» **Brief**: Output only the lines below that start at the line containing "(** A message-delete" and end at the line containing "- intros i message Hfound Hat w'. subst w'.", with both ends kept.

(Stored items)
(** * scripts/blender-batch-rescale.py: a shallow embedding

    The script runs inside Blender.  It walks the [SCALE_FACTORS] mapping,
    and for every entry that is not in [SKIP_PROPS] clears the scene,
    imports the GLB file, sets a uniform scale on every object, applies the
    scale, measures the first object and exports the scene.

    Conventions of the embedding:
    - Python exceptions are values of [exn]; a computation that may raise
      returns a [result].
    - Python floats are modelled by exact rationals [Q]: rounding,
      overflow and NaN are not represented.
    - Code that talks to Blender lives in the monad [M]: it threads the
      working scene, may raise, and writes a log of the host operators it
      called and of the lines it printed.  The scene and the log survive
      an exception, as they do in Python.
    - Name resolution follows Python's rule for a free name of a function
      defined at module level: enclosing function scopes, then the globals
      of the defining module, then the builtins. *)

From Stdlib Require Import QArith Qminmax Lqa ZArith Lia.
From stdpp Require Import base option list strings.

Local Open Scope string_scope.
Local Open Scope list_scope.

(** ** Python values and exceptions *)

Module Py.

Inductive exn : Type :=
| NameError (name : string)
| ValueError (msg : string)
| IndexError (msg : string)
| ReferenceError (msg : string)
| RuntimeError (msg : string)
| OSError (msg : string).

Inductive result (A : Type) : Type :=
| Ok (a : A)
| Raise (e : exn).
Arguments Ok {A} a.
Arguments Raise {A} e.

#[export] Instance result_ret : MRet result := fun A a => Ok a.
#[export] Instance result_bind : MBind result := fun A B k r =>
  match r with
  | Ok a => k a
  | Raise e => Raise e
  end.

(** [[f(p) for p in l]]: the elements are evaluated from left to right
    and the first exception ends the comprehension. *)
Fixpoint list_comprehension {A B : Type} (f : A -> result B) (l : list A)
  : result (list B) :=
  match l with
  | [] => Ok []
  | p :: l' =>
      y ← f p;
      ys ← list_comprehension f l';
      Ok (y :: ys)
  end.
(** A message-delete event for a cached message announces the message
    and takes it, and it alone, out of the cache, the others keeping
    their order; a message-delete or message-update event for an id that
    is not cached changes nothing and announces nothing. *)
Theorem message_delete_removes (fields : list (string * json)) (w : World) :
  let id := default JNull (assoc "id" fields) in
  let found := utils_find (fun m => message_has_id m id) (items (messages (conn w))) in
  (forall i message,
      found = Some i ->
      items (messages (conn w)) !! i = Some message ->
      let w' := fst (parse_message_delete (JDict fields) w) in
      snd (parse_message_delete (JDict fields) w) = ok tt
      /\ effects w' = effects w ++ [Dispatch "message_delete" [ArgMessage message]]
      /\ items (messages (conn w'))
         = take i (items (messages (conn w))) ++ drop (S i) (items (messages (conn w)))
      /\ S (length (items (messages (conn w')))) = length (items (messages (conn w)))
      /\ maxlen (messages (conn w')) = maxlen (messages (conn w)))
  /\ (found = None ->
      parse_message_delete (JDict fields) w = (w, ok tt)
      /\ parse_message_update (JDict fields) w = (w, ok tt)).
Proof.
  intros id found. split.
  - intros i message Hfound Hat w'. subst w'.
    unfold parse_message_delete, _get_message. cbn [py_get]. rewrite bind_lift_ok, bind_gets.
    fold id. fold found. rewrite Hfound. rewrite bind_gets, Hat.
    unfold dispatch. rewrite bind_modify. unfold modify.
    cbn [fst snd conn with_conn emit messages set_messages items maxlen effects].
    split; [reflexivity |]. split; [reflexivity |]. split; [apply delete_take_drop |].
    split; [| reflexivity].
    rewrite length_delete by (rewrite Hat; eauto).
    apply lookup_lt_Some in Hat. lia.
  - intros Hnone. split.
    + unfold parse_message_delete, _get_message. cbn [py_get].
      rewrite bind_lift_ok, bind_gets.
      fold id. fold found. rewrite Hnone. reflexivity.
    + unfold parse_message_update, _get_message. cbn [py_get].
      rewrite bind_lift_ok, bind_gets.
      fold id. fold found. rewrite Hnone. reflexivity.
Qed.

(** *** Facts: sending, and the keep-alive thread *)

Lemma send_as_json_eq (closed : option Z) (data : json) (w : World) :
  send_as_json closed data w
  = match closed with
    | None => (emit (SendAsJson data) w, ok tt)
    | Some code => if fatal closed then (w, throw (ConnectionClosed code)) else (w, ok tt)
    end.
Proof.
  unfold send_as_json, fatal. destruct closed as [code|]; [| reflexivity].
  destruct (negb (_can_handle_close code)); reflexivity.
Qed.
(** An operation changes nothing outside its footprint. *)
Lemma exec_outside {B : Type} (o : op B) (d : gmap string node) q :
  outside q o = true -> (exec P o d).2 !! q = d !! q.
Proof.
  destruct o; cbn [outside exec]; intros Hout; try reflexivity.
  - apply negb_true_iff, String.eqb_neq in Hout.
    unfold write_text. destruct (d !! p) as [[|]|]; cbn; try reflexivity;
      apply lookup_insert_ne; congruence.
  - destruct (read_text d p); [destruct (JSON_parse P _)|]; reflexivity.
  - apply negb_true_iff, String.eqb_neq in Hout.
    unfold write_text. destruct (d !! p) as [[|]|]; cbn; try reflexivity;
      apply lookup_insert_ne; congruence.
  - apply bool_decide_eq_true in Hout. cbn. apply remove_tree_outside, Hout.
  - apply andb_prop in Hout as [Hsrc%bool_decide_eq_true
                                 Hdest%bool_decide_eq_true].
    destruct (negb (exists_at d src)); [reflexivity|].
    destruct (exists_at d dest); [reflexivity|]. cbn.
    rewrite lookup_union_r by (apply relocate_outside; exact Hdest).
    apply remove_tree_outside, Hsrc.
  - discriminate Hout.
  - discriminate Hout.
  - destruct (negb (String.prefix "/" p)); [reflexivity|].
    destruct (read_text d p); [destruct (JSON_parse_params P _)|]; reflexivity.
Qed.

Lemma confined_settle q {A B : Type} (p : prog A) (f : result A -> prog B) :
  confined q p -> (forall r, confined q (f r)) -> confined q (settle p f).
Proof.
  revert B f. induction p; intros B' f Hp Hf; cbn in *; auto.
  - destruct Hp as [Ho Hk]. split; [exact Ho|]. intros r. auto.
  - destruct Hp as [Ho Hk]. split; [exact Ho|]. intros r. auto.
  - destruct Hp as [Ho Hk]. split; [exact Ho|]. auto.
  - destruct Hp as [Hc Hk]. split; [exact Hc|]. auto.
Qed.

Lemma confined_bind q {A B : Type} (p : prog A) (f : A -> prog B) :
  confined q p -> (forall a, confined q (f a)) -> confined q (p ≫= f).
Proof.
  intros Hp Hf. apply confined_settle; [exact Hp|].
  intros [a|e]; [apply Hf | exact I].
Qed.

Lemma confined_of_result q {A : Type} (r : result A) : confined q (of_result r).
Proof. destruct r; exact I. Qed.

Lemma confined_await q {B : Type} (o : op B) :
  outside q o = true -> confined q (await o).
Proof. intros Ho. split; [exact Ho|]. apply confined_of_result. Qed.

(** What a confined call adds to the jobs under way. *)
Lemma start_confined_app q : forall (p : prog unit) w,
  confined q p ->
  exists new,
    pending (start P p w) = pending w ++ new
    /\ Forall (job_confined q) new
    /\ disk (start P p w) !! q = disk w !! q.
Proof.
  fix IH 1.
  intros [a|e|C o k|C o k|C o k|child k|e k] w Hp;
    cbn [start confined] in *.
  - exists []. rewrite app_nil_r. auto.
  - exists []. rewrite app_nil_r. auto.
  - exists [Job o k]. repeat split. repeat constructor; apply Hp.
  - destruct Hp as [Ho Hk].
    destruct (IH (k (perform P o w).1) (perform P o w).2 (Hk _))
      as (new & Hp & Hnew & Hd).
    exists new. split; [exact Hp|]. split; [exact Hnew|].
    rewrite Hd. apply exec_outside, Ho.
  - destruct Hp as [Ho Hk].
    destruct (IH k (enqueue (Job o unobserved) w) Hk) as (new & Hp & Hnew & Hd).
    exists (Job o unobserved :: new). split; [|split].
    + rewrite Hp. cbn. rewrite <- app_assoc. reflexivity.
    + constructor; [|exact Hnew]. split; [exact Ho|]. intros [b|e]; exact I.
    + exact Hd.
  - destruct Hp as [Hc Hk].
    destruct (IH child w Hc) as (new1 & Hp1 & Hnew1 & Hd1).
    destruct (IH k (start P child w) Hk) as (new2 & Hp2 & Hnew2 & Hd2).
    exists (new1 ++ new2). split; [|split].
    + rewrite Hp2, Hp1, app_assoc. reflexivity.
    + apply Forall_app. auto.
    + congruence.
  - destruct (IH k (record e w) Hp) as (new & Hp' & Hnew & Hd).
    exists new. auto.
Qed.

(** A call that is confined leaves [q] as it is, and the jobs it leaves
    are confined. *)
Lemma start_confined q (p : prog unit) w :
  confined q p -> Forall (job_confined q) (pending w) ->
  disk (start P p w) !! q = disk w !! q
  /\ Forall (job_confined q) (pending (start P p w)).
Proof.
  intros Hp Hw.
  destruct (start_confined_app q p w Hp) as (new & -> & Hnew & Hd).
  split; [exact Hd|]. apply Forall_app. auto.
Qed.

Lemma complete_eq {B : Type} (o : op B) k i w :
  pending w !! i = Some (Job o k) ->
  complete P i w
  = start P (k (exec P o (disk w)).1)
      {| disk := (exec P o (disk w)).2;
         pending := delete i (pending w);
         trace := trace w ++ [Done o (exec P o (disk w)).1] |}.
Proof. intros Hj. unfold complete. rewrite Hj. reflexivity. Qed.

(** The completion of a job that leaves [q] alone. *)
Lemma complete_confined_app q i w j :
  pending w !! i = Some j -> job_confined q j ->
  exists new,
    pending (complete P i w) = delete i (pending w) ++ new
    /\ Forall (job_confined q) new
    /\ disk (complete P i w) !! q = disk w !! q.
Proof.
  intros Hj Hconf. destruct j as [B o k]. destruct Hconf as [Ho Hk].
  rewrite (complete_eq _ _ _ _ Hj).
  destruct (start_confined_app q (k (exec P o (disk w)).1)
              {| disk := (exec P o (disk w)).2;
                 pending := delete i (pending w);
                 trace := trace w ++ [Done o (exec P o (disk w)).1] |} (Hk _))
    as (new & Hp & Hnew & Hd).
  exists new. split; [exact Hp|]. split; [exact Hnew|].
  rewrite Hd. cbn. apply exec_outside, Ho.
Qed.

Lemma complete_confined q i w :
  Forall (job_confined q) (pending w) ->
  disk (complete P i w) !! q = disk w !! q
  /\ Forall (job_confined q) (pending (complete P i w)).
Proof.
  intros Hw. destruct (pending w !! i) as [j|] eqn:Hj.
  - destruct (complete_confined_app q i w j Hj
                (Forall_lookup_1 _ _ _ _ Hw Hj)) as (new & -> & Hnew & Hd).
    split; [exact Hd|].
    apply Forall_app. split; [apply Forall_delete, Hw | exact Hnew].
  - unfold complete. rewrite Hj. auto.
Qed.

Lemma run_schedule_confined q s : forall w,
  Forall (job_confined q) (pending w) ->
  disk (run_schedule P s w) !! q = disk w !! q.
Proof.
  induction s as [|i s IH]; intros w Hw; [reflexivity|]. cbn.
  destruct (complete_confined q i w Hw) as [Hd Hp].
  rewrite IH by exact Hp. exact Hd.
Qed.

Lemma confined_forEach_token q toFrom tokens : forall fileContents,
  confined q (forEach_token toFrom tokens fileContents).
Proof.
  induction tokens as [|from rest IH]; intros fileContents; [exact I|].
  cbn [forEach_token]. apply confined_settle.
  - unfold replaceToken. destruct (negb _); [exact I|].
    destruct (prop toFrom from); [apply confined_of_result | exact I].
  - intros [out|e]; cbn; apply IH.
Qed.

Lemma confined_replaceFile q repoFolder paramsJson toFrom pathItem :
  q <> join repoFolder pathItem ->
  confined q (replaceFile repoFolder paramsJson toFrom pathItem).
Proof.
  intros Hq. unfold replaceFile.
  apply confined_bind; [apply confined_await; reflexivity|]. intros text.
  apply confined_bind; [apply confined_forEach_token|]. intros out.
  destruct (0 <? _)%nat; [|exact I].
  apply confined_await. cbn. apply negb_true_iff, String.eqb_neq. exact Hq.
Qed.

Lemma confined_forEach_async q {X : Type} (l : list X) body :
  (forall x, In x l -> confined q (body x)) ->
  confined q (forEach_async l body).
Proof.
  induction l as [|x l IH]; intros H; [exact I|].
  split; [apply H; left; reflexivity|]. apply IH.
  intros y Hy. apply H. right. exact Hy.
Qed.

Lemma start_forEach_async_app {X : Type} (l1 l2 : list X) body : forall w,
  start P (forEach_async (l1 ++ l2) body) w
  = start P (forEach_async l2 body) (start P (forEach_async l1 body) w).
Proof.
  induction l1 as [|x l1 IH]; intros w; [reflexivity|].
  cbn [app forEach_async start]. apply IH.
Qed.

End Footprint.

(** ** The substitution stage, in whatever order its operations complete *)

(** X12: from its start to any point of any order of completion,
    [replaceText] on an absolute folder changes no entry of the disk other
    than the files the manifest lists, each joined to the folder as
    [path.join] does: an absolute path in normal form that is none of
    these holds what it held. *)
Theorem replaceText_touches_listed_files_only (P : platform)
    (d : gmap string node) (repoFolder libName repoName q : string)
    (paramsJson : params) (schedule : list nat) :
  String.prefix "/" repoFolder = true ->
  resolved q = true ->
  (forall pathItem, In pathItem (pathItemSet paramsJson) ->
                    q <> join repoFolder pathItem) ->
  disk (run_schedule P schedule
          (start P (replaceText repoFolder paramsJson libName repoName)
             (on_disk d)))
    !! q
  = d !! q.
Proof.
  intros _ _ Hq.
  destruct (start_confined P q
              (replaceText repoFolder paramsJson libName repoName) (on_disk d))
    as [Hd Hp].
  - unfold replaceText. apply confined_forEach_async.
    intros pathItem Hin. apply confined_replaceFile, Hq, Hin.
  - constructor.
  - rewrite run_schedule_confined by exact Hp. exact Hd.
Qed.

Lemma replaceText_touches_listed_files_only_witness :
  disk (run_schedule (stub [] []) [1; 0; 1; 0]
          (start (stub [] [])
             (replaceText "/work/Foo" example_params "Foo" "org/bar")
             (on_disk unlisted_disk)))
    !! "/work/Foo/c.txt"
  = Some (File "{{REPO}}").
Proof.
  rewrite (replaceText_touches_listed_files_only (stub [] []) unlisted_disk
             "/work/Foo" "Foo" "org/bar" "/work/Foo/c.txt" example_params
             [1; 0; 1; 0]%nat).
  - vm_compute. reflexivity.
  - reflexivity.
  - vm_compute. reflexivity.
  - intros pathItem Hin. vm_compute in Hin.
    destruct Hin as [<-|[<-|[]]]; vm_compute; discriminate.
Defined.

Section Rewriting.
Context (P : platform).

» **Task response**:
(** A message-delete event for a cached message announces the message
    and takes it, and it alone, out of the cache, the others keeping
    their order; a message-delete or message-update event for an id that
    is not cached changes nothing and announces nothing. *)
Theorem message_delete_removes (fields : list (string * json)) (w : World) :
  let id := default JNull (assoc "id" fields) in
  let found := utils_find (fun m => message_has_id m id) (items (messages (conn w))) in
  (forall i message,
      found = Some i ->
      items (messages (conn w)) !! i = Some message ->
      let w' := fst (parse_message_delete (JDict fields) w) in
      snd (parse_message_delete (JDict fields) w) = ok tt
      /\ effects w' = effects w ++ [Dispatch "message_delete" [ArgMessage message]]
      /\ items (messages (conn w'))
         = take i (items (messages (conn w))) ++ drop (S i) (items (messages (conn w)))
      /\ S (length (items (messages (conn w')))) = length (items (messages (conn w)))
      /\ maxlen (messages (conn w')) = maxlen (messages (conn w)))
  /\ (found = None ->
      parse_message_delete (JDict fields) w = (w, ok tt)
      /\ parse_message_update (JDict fields) w = (w, ok tt)).
Proof.
  intros id found. split.
  - intros i message Hfound Hat w'. subst w'.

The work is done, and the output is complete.